--- Requirement ---
Which lines in the entries below contain the string "Fixpoint"? Show each of them in full.

Items listed in a dataset
------------------------

(** * STEREO/SEPT loader

    A shallow embedding of [stereo_loader/__init__.py]: the four functions
    [resample_df], [stereo_sept_download], [stereo_sept_loader] and
    [stereo_load], over a
    model of the values they handle (Python strings and exceptions, binary64
    floats, calendar days, a directory of data files, pandas tables), and the
    properties of the specification checked against them. *)

From Stdlib Require Import ZArith List String Ascii Bool Lia Floats Sorted Permutation.
From Stdlib Require Uint63.
Import ListNotations.

Set Warnings "-inexact-float".

Open Scope string_scope.
Open Scope list_scope.
Open Scope Z_scope.

(** Python's [+] on strings. *)
Infix "+++" := String.append (right associativity, at level 60).

(* ================================================================= *)
(** ** Python values *)

(** An exception is identified by its class and carries a message. *)
Record exn := Exn { exn_class : string; exn_msg : string }.

Inductive result (A : Type) : Type :=
| Ok (a : A)
| Raise (e : exn).
Arguments Ok {A} a.
Arguments Raise {A} e.

Definition bindR {A B} (r : result A) (k : A -> result B) : result B :=
  match r with
  | Ok a => k a
  | Raise e => Raise e
  end.

Notation "x <-r c ;; k" := (bindR c (fun x => k))
  (at level 61, c at next level, right associativity).

Definition IndexError : exn := Exn "IndexError" "list index out of range".
Definition ValueError (msg : string) : exn := Exn "ValueError" msg.

(** The message is the one of Python up to 3.10; later versions word it
    differently, for the same class and variable. *)
Definition UnboundLocalError (var : string) : exn :=
  Exn "UnboundLocalError"
      ("local variable '" +++ var +++ "' referenced before assignment").

(** [l[i]] *)
Definition item {A} (l : list A) (i : nat) : result A :=
  match nth_error l i with
  | Some a => Ok a
  | None => Raise IndexError
  end.

(** The value passed as [resample]: the loader only asks whether it is a
    [str]. *)
Inductive pyobj :=
| PyNone
| PyStr (s : string)
| PyInt (n : Z)
| PyFloat (x : float)
| PyTimedelta (ns : Z).

Definition isinstance_str (o : pyobj) : bool :=
  match o with
  | PyStr _ => true
  | _ => false
  end.

(* ----------------------------------------------------------------- *)
(** *** Strings *)

Definition lower_ascii (c : ascii) : ascii :=
  let n := nat_of_ascii c in
  if ((65 <=? n) && (n <=? 90))%nat then ascii_of_nat (n + 32) else c.

(** [s.lower()] (ASCII). *)
Fixpoint lower (s : string) : string :=
  match s with
  | EmptyString => EmptyString
  | String c s' => String (lower_ascii c) (lower s')
  end.

Definition upper_ascii (c : ascii) : ascii :=
  let n := nat_of_ascii c in
  if ((97 <=? n) && (n <=? 122))%nat then ascii_of_nat (n - 32) else c.

(** [s.upper()] (ASCII). *)
Fixpoint upper (s : string) : string :=
  match s with
  | EmptyString => EmptyString
  | String c s' => String (upper_ascii c) (upper s')
  end.

(** [s[0]] on a string. *)
Definition str_item0 (s : string) : result string :=
  match s with
  | String c _ => Ok (String c "")
  | EmptyString => Raise (Exn "IndexError" "string index out of range")
  end.

(** [s[:n]] *)
Fixpoint firstn_str (n : nat) (s : string) : string :=
  match n, s with
  | S n', String c s' => String c (firstn_str n' s')
  | _, _ => EmptyString
  end.

Definition digit_char (d : Z) : ascii := ascii_of_nat (48 + Z.to_nat d).

Fixpoint str_digits (fuel : nat) (n : Z) (acc : string) : string :=
  match fuel with
  | O => acc
  | S fuel' =>
      let acc' := String (digit_char (n mod 10)) acc in
      if n <? 10 then acc' else str_digits fuel' (n / 10) acc'
  end.

(** [str(n)] for an integer. *)
Definition str_int (n : Z) : string :=
  if n <? 0
  then String "-" (str_digits (S (Z.to_nat (Z.log2 (- n)))) (- n) "")
  else str_digits (S (Z.to_nat (Z.log2 n))) n "".

Fixpoint zeros (k : nat) : string :=
  match k with
  | O => ""
  | S k' => String "0" (zeros k')
  end.

(** [s.zfill(width)] for the unsigned numerals it is used on. *)
Definition zfill (width : nat) (s : string) : string :=
  zeros (width - String.length s) +++ s.

(** [s.startswith(p)] *)
Fixpoint startswith (p s : string) : bool :=
  match p, s with
  | EmptyString, _ => true
  | String a p', String b s' => Ascii.eqb a b && startswith p' s'
  | String _ _, EmptyString => false
  end.

(** [s[n:]] *)
Fixpoint skipn_str (n : nat) (s : string) : string :=
  match n, s with
  | O, _ => s
  | S n', String _ s' => skipn_str n' s'
  | S _, EmptyString => EmptyString
  end.

Definition endswith (suf s : string) : bool :=
  (String.length suf <=? String.length s)%nat
  && String.eqb (skipn_str (String.length s - String.length suf) s) suf.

------------------------

--- Output ---
Fixpoint lower (s : string) : string :=
Fixpoint upper (s : string) : string :=
Fixpoint firstn_str (n : nat) (s : string) : string :=
Fixpoint str_digits (fuel : nat) (n : Z) (acc : string) : string :=
Fixpoint zeros (k : nat) : string :=
Fixpoint startswith (p s : string) : bool :=
Fixpoint skipn_str (n : nat) (s : string) : string :=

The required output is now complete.